The medical cases are real and sometimes heartbreaking. But the show never lingers in despair. Critics have described Hospital Playlist as the TV equivalent of comfort food. The core friendship is warm and engaging, and the five doctors share the kind of relationship that is akin to a close-knit family.

This is a drama that does not rely on a main villain or a central conflict. It simply shows what a good life, good friends, and meaningful work can look like. After a day of office politics and back-to-back meetings, that is exactly the kind of television you need.

When Life Gives You Tangerines (2025)

Network: Netflix | Episodes: 16 | Streaming: Netflix

This is the biggest Korean drama of 2025 by any measure.

Written by Im Sang-choon and directed by Kim Won-seok, When Life Gives You Tangerines stars IU, Park Bo-gum, Moon So-ri, and Park Hae-joon. Netflix released the series every Friday from March 7 to March 28, 2025.

The drama won four awards, including Best Drama, at the 61st Baeksang Arts Awards. At the 2025 APAN Star Awards, IU took home the Daesang, the Grand Prize, and the show also won Best Drama and Best Director.

The story begins in 1950s Jeju Island. It follows Oh Ae-sun (IU), an aspiring poet who lost both parents, and Yang Gwan-sik (Park Bo-gum), the steady and devoted man who loves her from the start. The narrative moves back and forth between their youth in Jeju and their life together in 2000s Seoul after marrying and having children.

The production budget was reported at approximately 60 billion KRW, around 41.5 million USD, making it the most expensive K-drama produced to date.

It is not a light watch. But it is a slow, beautiful one. The Jeju cinematography is exceptional. The performances from IU and Park Bo-gum are both measured and deeply felt.
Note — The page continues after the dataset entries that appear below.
(* ===== verification/McpFirewall.v ===== *)
(** The MCP execution boundary, [core/pkg/mcp] (quarantine.go, firewall.go and the catalog of catalog.go) with the
    records it seals: [contracts/execution_boundary.go] and [contracts/counterfactual_receipt.go].

    A server is known to the quarantine registry, a tool to the catalog; [AuthorizeToolCall] turns one call into a
    sealed boundary record, [ShouldDispatch] reads that record, and under an observe grant
    [CounterfactualReceiptFor] mints a receipt of the verdict that would have been enforced.

    The registry is threaded as a state.  The readings of the clock in one call are separate arguments; [wall] is the
    wall clock that replaces a zero time.  Sorting by name is Go's insertion sort; on longer slices the order of tools
    of one name is unspecified. *)
From Stdlib Require Import Ascii.
From stdpp Require Import sorting.
From S2P Require Import Prelude GoLib GoFmt GoTime Utf8 Jcs Contracts.

Local Open Scope string_scope.

(** [sort.Slice] by a string key *)
Section SortKey.
Context {A : Type} (key : A -> string).
Fixpoint insert_key (x : A) (l : list A) : list A :=
  match l with
  | [] => [x]
  | y :: l' => if string_lt (key y) (key x) then y :: insert_key x l' else x :: l
  end.
Definition sort_key (l : list A) : list A := foldr insert_key [] l.
End SortKey.

Definition sortedCopy (values : list string) : list string := sort_key (fun s => s) values.

(** * Quarantine (quarantine.go) *)

Definition QuarantineDiscovered := "discovered".
Definition QuarantineQuarantined := "quarantined".
Definition QuarantineApproved := "approved".
Definition QuarantineRevoked := "revoked".
Definition QuarantineExpired := "expired".
Definition ServerRiskUnknown := "unknown".

Record ServerQuarantineRecord := {
  sq_ServerID : string;
  sq_Name : string;
  sq_Transport : string;
  sq_Endpoint : string;
  sq_ToolNames : list string;
  sq_ApprovedToolNames : list string;
  sq_ApprovedEffects : list string;
  sq_Risk : string;
  sq_State : string;
  sq_DiscoveredAt : time;
  sq_ApprovedAt : time;
  sq_ApprovedBy : string;
  sq_ApprovalReceiptID : string;
  sq_ApprovalReceiptPath : string;
  sq_RevokedAt : time;
  sq_RevocationReceiptPath : string;
  sq_ExpiresAt : time;
  sq_Reason : string;
}.

#[export] Instance ServerQuarantineRecord_eta : Eta ServerQuarantineRecord := fun r => {|
  sq_ServerID := sq_ServerID r; sq_Name := sq_Name r; sq_Transport := sq_Transport r; sq_Endpoint := sq_Endpoint r;
  sq_ToolNames := sq_ToolNames r; sq_ApprovedToolNames := sq_ApprovedToolNames r; sq_ApprovedEffects := sq_ApprovedEffects r;
  sq_Risk := sq_Risk r; sq_State := sq_State r; sq_DiscoveredAt := sq_DiscoveredAt r; sq_ApprovedAt := sq_ApprovedAt r;
  sq_ApprovedBy := sq_ApprovedBy r; sq_ApprovalReceiptID := sq_ApprovalReceiptID r;
  sq_ApprovalReceiptPath := sq_ApprovalReceiptPath r; sq_RevokedAt := sq_RevokedAt r;
  sq_RevocationReceiptPath := sq_RevocationReceiptPath r; sq_ExpiresAt := sq_ExpiresAt r; sq_Reason := sq_Reason r |}.

Record DiscoverServerRequest := {
  ds_ServerID : string;
  ds_Name : string;
  ds_Transport : string;
  ds_Endpoint : string;
  ds_ToolNames : list string;
  ds_Risk : string;
  ds_DiscoveredAt : time;
  ds_ExpiresAt : time;
  ds_Reason : string;
}.

Record ApprovalDecision := {
  ap_ServerID : string;
  ap_ApproverID : string;
  ap_ApprovalReceiptID : string;
  ap_ApprovedAt : time;
  ap_ExpiresAt : time;
  ap_Reason : string;
  ap_ToolNames : list string;
  ap_Effects : list string;
}.

Definition ErrApprovalVerificationUnavailable : error := "MCP approval verification unavailable".

Abbreviation QuarantineRegistry := (gmap string ServerQuarantineRecord).

Definition NewQuarantineRegistry : QuarantineRegistry := ∅.

(** [if t.IsZero() { t = time.Now() }] *)
Definition or_now (t wall : time) : time := if is_zero t then wall else t.

Definition Discover (wall : time) (req : DiscoverServerRequest) : M QuarantineRegistry ServerQuarantineRecord := fun r =>
  if String.eqb (ds_ServerID req) "" then (r, Fail "server id is required")
  else
    let now := or_now (ds_DiscoveredAt req) wall in
    let risk := if String.eqb (ds_Risk req) "" then ServerRiskUnknown else ds_Risk req in
    let tools := sortedCopy (ds_ToolNames req) in
    match r !! ds_ServerID req with
    | Some existing =>
        if String.eqb (sq_State existing) QuarantineApproved then (r, Ok existing)
        else
          let existing := existing <| sq_ToolNames := tools |> <| sq_Risk := risk |> <| sq_Reason := ds_Reason req |>
                                   <| sq_State := QuarantineQuarantined |> in
          (<[ds_ServerID req := existing]> r, Ok existing)
    | None =>
        let record := {|
          sq_ServerID := ds_ServerID req; sq_Name := ds_Name req; sq_Transport := ds_Transport req;
          sq_Endpoint := ds_Endpoint req; sq_ToolNames := tools; sq_ApprovedToolNames := []; sq_ApprovedEffects := [];
          sq_Risk := risk; sq_State := QuarantineQuarantined; sq_DiscoveredAt := now; sq_ApprovedAt := zero_time;
          sq_ApprovedBy := ""; sq_ApprovalReceiptID := ""; sq_ApprovalReceiptPath := ""; sq_RevokedAt := zero_time;
          sq_RevocationReceiptPath := ""; sq_ExpiresAt := ds_ExpiresAt req; sq_Reason := ds_Reason req |} in
        (<[ds_ServerID req := record]> r, Ok record)
    end.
Put this on when you want something that actually means something.

Tastefully Yours (2025)

Network: ENA, Genie TV | Episodes: 10 | Streaming: Netflix

If the first four options feel too heavy for a Monday, this is the one.

Tastefully Yours is set and filmed in Jeonju, South Korea, a city known for its culinary heritage. The show aired on ENA and Genie TV beginning May 12, 2025, and ran for 10 episodes. International viewers can stream it on Netflix in select regions.

The series was directed by Park Dan-hee and written by Jung Soo-yoon. It stars Kang Ha-neul and Go Min-si as the two leads.

The story follows Han Beom-u, the successor of a large food company who runs Seoul’s best fine dining restaurant but has no real interest in flavour, and Mo Yeon-ju, a chef who runs a one-table restaurant in a remote corner of Jeonju. The two grow together and fall in love while running a small restaurant in the city.

The show is light, funny, and visually appetizing. Jeonju’s food culture gives the whole thing a warm, grounded texture. At 10 episodes of one hour each, it is entirely bingeable across a few weekday evenings. It does not try to be anything more than what it is: a clean, well-made romance built around good food and two stubborn people.

It is the K-drama equivalent of a proper meal after a long day. Filling, satisfying, and exactly what you needed without knowing you needed it.